**DATASET RECORDS:**

(* ===== verification/CliqueSeal.v ===== *)
(** Sealing and its verification in [Clique]: the turn of a signer, what [verifySeal]
    accepts compared with what [apply] counts, and that a block prepared and sealed by
    the engine passes [VerifyHeader]. *)

From S2P Require Import Prelude Params Bytes Cache RlpEncode Consensus Clique CliqueVotes CliqueApply.
Import Clique CliqueVotes CliqueApply.

Module CliqueSeal.

(** ** The signers in ascending order *)

Lemma sort_pass_spec l : forall x m r, sort_pass x l = (m, r) -> m :: r ≡ₚ x :: l /\ m <= x /\ Forall (Z.le m) r /\ length r = length l.
Proof.
  induction l as [|y l IH]; intros x m r H; cbn in H; [by simplify_eq|].
  destruct (y <? x) eqn:E; bool_to_prop.
  - destruct (sort_pass y l) as [m' r'] eqn:Ep. simplify_eq. destruct (IH y m r' Ep) as (Hp & Hle & Hf & Hlen).
    split; [|split; [lia|split; [|cbn; lia]]]; [|constructor; [lia|done]]. rewrite (Permutation_swap x m r'), Hp. done.
  - destruct (sort_pass x l) as [m' r'] eqn:Ep. simplify_eq. destruct (IH x m r' Ep) as (Hp & Hle & Hf & Hlen).
    split; [|split; [lia|split; [|cbn; lia]]]; [|constructor; [lia|done]]. rewrite (Permutation_swap y m r'), Hp. apply Permutation_swap.
Qed.

Lemma sort_from_spec n : forall l, (length l <= n)%nat -> sort_from n l ≡ₚ l /\ StronglySorted Z.le (sort_from n l).
Proof.
  induction n as [|n IH]; intros [|x l] Hl; cbn in *; try lia; try (split; [done|constructor]).
  destruct (sort_pass x l) as [m r] eqn:E. destruct (sort_pass_spec l x m r E) as (Hp & _ & Hf & Hlen).
  destruct (IH r) as [Hp' Hs]; [lia|]. split; [by rewrite Hp', <- Hp|]. constructor; [done|]. by rewrite Hp'.
Qed.

(** The position of a signer: how many signers come before it. *)
Definition rank (sg : gset Address) (a : Address) : Z := Z.of_nat (size (filter (fun b => b < a) sg)).

Lemma offset_sorted a l : StronglySorted Z.le l -> NoDup l -> a ∈ l -> offset_of a l = len (filter (fun b => b < a) l).
Proof.
  induction 1 as [|x l Hs IH Hx]; intros Hnd Ha; [by apply not_elem_of_nil in Ha|]. apply NoDup_cons in Hnd as [Hni Hnd]. cbn [offset_of].
  rewrite Forall_forall in Hx. case_bool_decide as E; [subst x|].
  - rewrite filter_cons, decide_False by lia. rewrite filter_none; [done|]. apply Forall_forall. intros b Hb. specialize (Hx b Hb). lia.
  - apply elem_of_cons in Ha as [->|Ha]; [done|]. specialize (Hx a Ha). rewrite filter_cons, decide_True by lia. rewrite len_cons, IH by done. lia.
Qed.
(* ===== verification/ConsensusDef.v ===== *)
(** [consensus/defhandler.go]: the copy of the DPoS engine kept in package
    [consensus] for the tests, translated on its own, and the proof that it
    agrees with [consensus/dpos/handler.go] wherever no fake failure is
    configured ("Please sync this file if you made any change!"). *)

From S2P Require Import Prelude Params Consensus.

(** ** config/config.go *)
Definition ModeFake : Z := 0.
Definition ModeFullFake : Z := 1.

(** The fields of [DPoSConfig] the engine reads. *)
Record DPoSConfig := mkDPoSConfig { PoSMode : Z; FakeFail : Z }.

Module DefHandler.
Section Engine.
Context (headerHash : Header -> Hash) (EmptyUncleHash : Hash).
Context (dpos : DPoSConfig).

Definition blockHash (b : Block) : Hash := headerHash (header b).

(** [calcDifficultyByzantium]: big.Int arithmetic; [Div] by a positive
    constant is floor division. *)
Definition calcDifficultyByzantium (time : Z) (parent : Header) : Z :=
  let x := (time - Time parent) / 9 in
  let x := if UncleHash parent =? EmptyUncleHash then 1 - x else 2 - x in
  let x := if x <? -99 then -99 else x in
  let y := Difficulty parent / DifficultyBoundDivisor in
  let x := y * x in
  let x := Difficulty parent + x in
  let x := if x <? MinimumDifficulty then MinimumDifficulty else x in
  let fakeBlockNumber :=
    if big2999999 <=? Number parent then Number parent - big2999999 else 0 in
  let periodCount := fakeBlockNumber / expDiffPeriod in
  if 1 <? periodCount then x + 2 ^ (periodCount - 2) else x.

Definition CalcDifficulty (time : Z) (parent : Header) : Z :=
  calcDifficultyByzantium time parent.

Definition VerifySeal (h : Header) : error :=
  if ((PoSMode dpos =? ModeFake) || (PoSMode dpos =? ModeFullFake)) &&
     (FakeFail dpos =? big_Uint64 (Number h)) then Some errInvalidPoW else
  if Z.sgn (Difficulty h) <=? 0 then Some errInvalidDifficulty else None.

(** [verifyHeader] at wall-clock second [now]. *)
Definition verifyHeader (now : Z) (h parent : Header) (uncle seal : bool) : error :=
  if MaximumExtraDataSize <? Z.of_nat (length (Extra h)) then Some errExtraTooLong else
  if uncle && (MaxBig256 <? Time h) then Some errLargeBlockTime else
  if negb uncle && (now + allowedFutureBlockTime <? Time h) then Some ErrFutureBlock else
  if Time h <? Time parent then Some errZeroBlockTime else
  let expected := CalcDifficulty (big_Uint64 (Time h)) parent in
  if (DAppID h =? EmptyDAppIdHash) && negb (expected =? Difficulty h)
  then Some errWrongDifficulty else
  let cap := 0x7fffffffffffffff in
  if cap <? GasLimit h then Some errGasLimitCap else
  if GasLimit h <? GasUsed h then Some errGasUsedAboveLimit else
  let diff := i64 (i64 (GasLimit parent) - i64 (GasLimit h)) in
  let diff := if diff <? 0 then i64 (diff * -1) else diff in
  let limit := GasLimit parent / GasLimitBoundDivisor in
  if (limit <=? u64 diff) || (GasLimit h <? MinGasLimit) then Some errGasLimitBounds else
  if negb (Number h - Number parent =? 1) then Some ErrInvalidNumber else
  if seal then VerifySeal h else None.

Definition VerifyHeader (now : Z) (chain : ChainReader) (h : Header) (seal : bool) : error :=
  let number := big_Uint64 (Number h) in
  match GetHeader chain (headerHash h) number with
  | Some _ => None
  | None =>
      match GetHeader chain (ParentHash h) (u64 (number - 1)) with
      | None => Some ErrUnknownAncestor
      | Some parent => verifyHeader now h parent false seal
      end
  end.

(** [verifyHeaderWorker]; indexing [headers] or [seals] out of range panics. *)
Definition verifyHeaderWorker (now : Z) (chain : ChainReader)
    (headers : list Header) (seals : list bool) (index : nat) : outcome error :=
  h ← deref (headers !! index);
  parent ← match index with
           | O => Ret (GetHeader chain (ParentHash h) (u64 (big_Uint64 (Number h) - 1)))
           | S i => prev ← deref (headers !! i);
                    Ret (if headerHash prev =? ParentHash h then Some prev else None)
           end;
  match parent with
  | None => Ret (Some ErrUnknownAncestor)
  | Some parent =>
      match GetHeader chain (headerHash h) (big_Uint64 (Number h)) with
      | Some _ => Ret None
      | None => seal ← deref (seals !! index);
                Ret (verifyHeader now h parent false seal)
      end
  end.

(** First loop of [VerifyUncles]: at most [fuel] (7 in the code) ancestors. *)
Fixpoint gatherAncestors (chain : ChainReader) (fuel : nat) (parent : Hash) (number : Z)
    (us : gset Hash) (ancestors : gmap Hash Header) : gset Hash * gmap Hash Header :=
  match fuel with
  | O => (us, ancestors)
  | S fuel =>
      match GetBlock chain parent number with
      | None => (us, ancestors)
      | Some ancestor =>
          gatherAncestors chain fuel (ParentHash (header ancestor)) (u64 (number - 1))
            (us ∪ list_to_set (headerHash <$> uncles ancestor))
            (<[blockHash ancestor := header ancestor]> ancestors)
      end
  end.

(** Second loop of [VerifyUncles]. *)
Fixpoint checkUncles (now : Z) (block : Block) (ancestors : gmap Hash Header)
    (us : gset Hash) (l : list Header) : error :=
  match l with
  | [] => None
  | uncle :: l =>
      let hash := headerHash uncle in
      if bool_decide (hash ∈ us) then Some errDuplicateUncle else
      let us := {[hash]} ∪ us in
      match ancestors !! hash with
      | Some _ => Some errUncleIsAncestor
      | None =>
          match ancestors !! ParentHash uncle with
          | None => Some errDanglingUncle
          | Some uparent =>
              if ParentHash uncle =? ParentHash (header block) then Some errDanglingUncle else
              match verifyHeader now uncle uparent true true with
              | Some e => Some e
              | None => checkUncles now block ancestors us l
              end
          end
      end
  end.

Definition VerifyUncles (now : Z) (chain : ChainReader) (block : Block) : error :=
  if (maxUncles <? length (uncles block))%nat then Some errTooManyUncles else
  let '(us, ancestors) :=
    gatherAncestors chain 7 (ParentHash (header block))
      (u64 (big_Uint64 (Number (header block)) - 1)) ∅ ∅ in
  let ancestors := <[blockHash block := header block]> ancestors in
  let us := {[blockHash block]} ∪ us in
  checkUncles now block ancestors us (uncles block).

(** [Prepare] fills in the difficulty of the header. *)
Definition Prepare (chain : ChainReader) (h : Header) : VerifyError + Header :=
  match GetHeader chain (ParentHash h) (u64 (big_Uint64 (Number h) - 1)) with
  | None => inl ErrUnknownAncestor
  | Some parent => inr (Dpos.set_Difficulty h (CalcDifficulty (big_Uint64 (Time h)) parent))
  end.

(** [accumulateRewards]: the loop over the uncles carries the miner's reward. *)
Fixpoint accumulateUncles `{BalanceDB St} (h : Header) (us : list Header)
    (state : St) (reward : Z) : St * Z :=
  match us with
  | [] => (state, reward)
  | uncle :: us =>
      let r := (Number uncle + 8 - Number h) * ByzantiumBlockReward / 8 in
      let state := db_AddBalance state (Coinbase uncle) r in
      let r := ByzantiumBlockReward / 32 in
      accumulateUncles h us state (reward + r)
  end.

Definition accumulateRewards `{BalanceDB St} (state : St) (h : Header) (us : list Header) : St :=
  let '(state, reward) := accumulateUncles h us state ByzantiumBlockReward in
  db_AddBalance state (Coinbase h) reward.

End Engine.
End DefHandler.

Module DefHandlerProps.
Import DposClaims.
Section Sync.
Context (headerHash : Header -> Hash) (EmptyUncleHash : Hash) (dpos : DPoSConfig).

(** The configuration does not single out this header for a fake failure. *)
Definition noFakeFail (h : Header) : Prop :=
  (PoSMode dpos <> ModeFake /\ PoSMode dpos <> ModeFullFake) \/
  FakeFail dpos <> big_Uint64 (Number h).

Lemma VerifySeal_sync h : noFakeFail h -> DefHandler.VerifySeal dpos h = Dpos.VerifySeal h.
Proof.
  intros Hn. unfold DefHandler.VerifySeal, Dpos.VerifySeal.
  destruct (_ && _) eqn:E; [|done]. exfalso. bool_to_prop. destruct Hn as [[??]|?]; [|done].
  destruct H; bool_to_prop; done.
Qed.

Lemma verifyHeader_sync now h parent uncle seal :
  noFakeFail h ->
  DefHandler.verifyHeader EmptyUncleHash dpos now h parent uncle seal =
  Dpos.verifyHeader EmptyUncleHash now h parent uncle seal.
Proof.
  intros Hn. unfold DefHandler.verifyHeader, Dpos.verifyHeader. by rewrite VerifySeal_sync.
Qed.

Lemma gatherAncestors_sync chain k parent number us anc :
  DefHandler.gatherAncestors headerHash chain k parent number us anc =
  Dpos.gatherAncestors headerHash chain k parent number us anc.
Proof.
  revert parent number us anc. induction k as [|k IH]; intros; simpl; [done|].
  case_match; [|done]. apply IH.
Qed.

Lemma checkUncles_sync now block anc us l :
  Forall noFakeFail l ->
  DefHandler.checkUncles headerHash EmptyUncleHash dpos now block anc us l =
  Dpos.checkUncles headerHash EmptyUncleHash now block anc us l.
Proof.
  intros Hl. revert us. induction Hl as [|x l Hx Hl IH]; intros us; simpl; [done|].
  destruct (anc !! ParentHash x) as [p|]; [|done].
  rewrite verifyHeader_sync by done. by rewrite IH.
Qed.

Lemma accumulateUncles_sync `{BalanceDB St} h us (s : St) r :
  DefHandler.accumulateUncles h us s r = Dpos.accumulateUncles h us s r.
Proof. revert s r. induction us as [|u us IH]; intros; simpl; [done|]. apply IH. Qed.
End Sync.

(** The test copy of the engine gives the same verdicts, prepared headers
    and rewards as the production engine on every block whose header and uncles
    are not selected for a fake failure, for every chain, clock and state. *)
Theorem engine_copy_in_sync `{BalanceDB St} headerHash EmptyUncleHash dpos now chain block seal
    (st : St) :
  noFakeFail dpos (header block) -> Forall (noFakeFail dpos) (uncles block) ->
  DefHandler.VerifyHeader headerHash EmptyUncleHash dpos now chain (header block) seal =
    Dpos.VerifyHeader headerHash EmptyUncleHash now chain (header block) seal /\
  DefHandler.VerifyUncles headerHash EmptyUncleHash dpos now chain block =
    Dpos.VerifyUncles headerHash EmptyUncleHash now chain block /\
  DefHandler.Prepare EmptyUncleHash chain (header block) =
    Dpos.Prepare EmptyUncleHash chain (header block) /\
  DefHandler.accumulateRewards st (header block) (uncles block) =
    Dpos.accumulateRewards st (header block) (uncles block).
Proof.
  intros Hh Hu. split_and!.
  - unfold DefHandler.VerifyHeader, Dpos.VerifyHeader.
    repeat case_match; try done. by apply verifyHeader_sync.
  - unfold DefHandler.VerifyUncles, Dpos.VerifyUncles. rewrite gatherAncestors_sync.
    unfold DefHandler.blockHash, Dpos.blockHash.
    destruct (Dpos.gatherAncestors _ _ _ _ _ _ _). by rewrite checkUncles_sync.
  - done.
  - unfold DefHandler.accumulateRewards, Dpos.accumulateRewards. by rewrite accumulateUncles_sync.
Qed.

Lemma engine_copy_in_sync_witness :
  let dpos := mkDPoSConfig ModeFake 3 in
  let block := DposClaims.sampleBlock in
  DefHandler.VerifyUncles DposClaims.sampleHash 0 dpos 1000 DposClaims.sampleChain block = None /\
  DefHandler.VerifyUncles DposClaims.sampleHash 0 dpos 1000 DposClaims.sampleChain block =
    Dpos.VerifyUncles DposClaims.sampleHash 0 1000 DposClaims.sampleChain block.
Proof.
  intros dpos block. split; [vm_compute; reflexivity|].
  refine (proj1 (proj2 (engine_copy_in_sync DposClaims.sampleHash 0 dpos 1000
            DposClaims.sampleChain block true (∅ : gmap Address Z) _ _))).
  - right. vm_compute. discriminate.
  - constructor; [|constructor]. right. vm_compute. discriminate.
Defined.
End DefHandlerProps.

**WORK TO COMPLETE:**
Transcribe exactly, and only, the lines from the opening line of the records through the line containing "Definition rank (sg".

**ANSWER BOX:**
(* ===== verification/CliqueSeal.v ===== *)
(** Sealing and its verification in [Clique]: the turn of a signer, what [verifySeal]
    accepts compared with what [apply] counts, and that a block prepared and sealed by
    the engine passes [VerifyHeader]. *)

From S2P Require Import Prelude Params Bytes Cache RlpEncode Consensus Clique CliqueVotes CliqueApply.
Import Clique CliqueVotes CliqueApply.

Module CliqueSeal.

(** ** The signers in ascending order *)

Lemma sort_pass_spec l : forall x m r, sort_pass x l = (m, r) -> m :: r ≡ₚ x :: l /\ m <= x /\ Forall (Z.le m) r /\ length r = length l.
Proof.
  induction l as [|y l IH]; intros x m r H; cbn in H; [by simplify_eq|].
  destruct (y <? x) eqn:E; bool_to_prop.
  - destruct (sort_pass y l) as [m' r'] eqn:Ep. simplify_eq. destruct (IH y m r' Ep) as (Hp & Hle & Hf & Hlen).
    split; [|split; [lia|split; [|cbn; lia]]]; [|constructor; [lia|done]]. rewrite (Permutation_swap x m r'), Hp. done.
  - destruct (sort_pass x l) as [m' r'] eqn:Ep. simplify_eq. destruct (IH x m r' Ep) as (Hp & Hle & Hf & Hlen).
    split; [|split; [lia|split; [|cbn; lia]]]; [|constructor; [lia|done]]. rewrite (Permutation_swap y m r'), Hp. apply Permutation_swap.
Qed.

Lemma sort_from_spec n : forall l, (length l <= n)%nat -> sort_from n l ≡ₚ l /\ StronglySorted Z.le (sort_from n l).
Proof.
  induction n as [|n IH]; intros [|x l] Hl; cbn in *; try lia; try (split; [done|constructor]).
  destruct (sort_pass x l) as [m r] eqn:E. destruct (sort_pass_spec l x m r E) as (Hp & _ & Hf & Hlen).
  destruct (IH r) as [Hp' Hs]; [lia|]. split; [by rewrite Hp', <- Hp|]. constructor; [done|]. by rewrite Hp'.
Qed.

(** The position of a signer: how many signers come before it. *)
Definition rank (sg : gset Address) (a : Address) : Z := Z.of_nat (size (filter (fun b => b < a) sg)).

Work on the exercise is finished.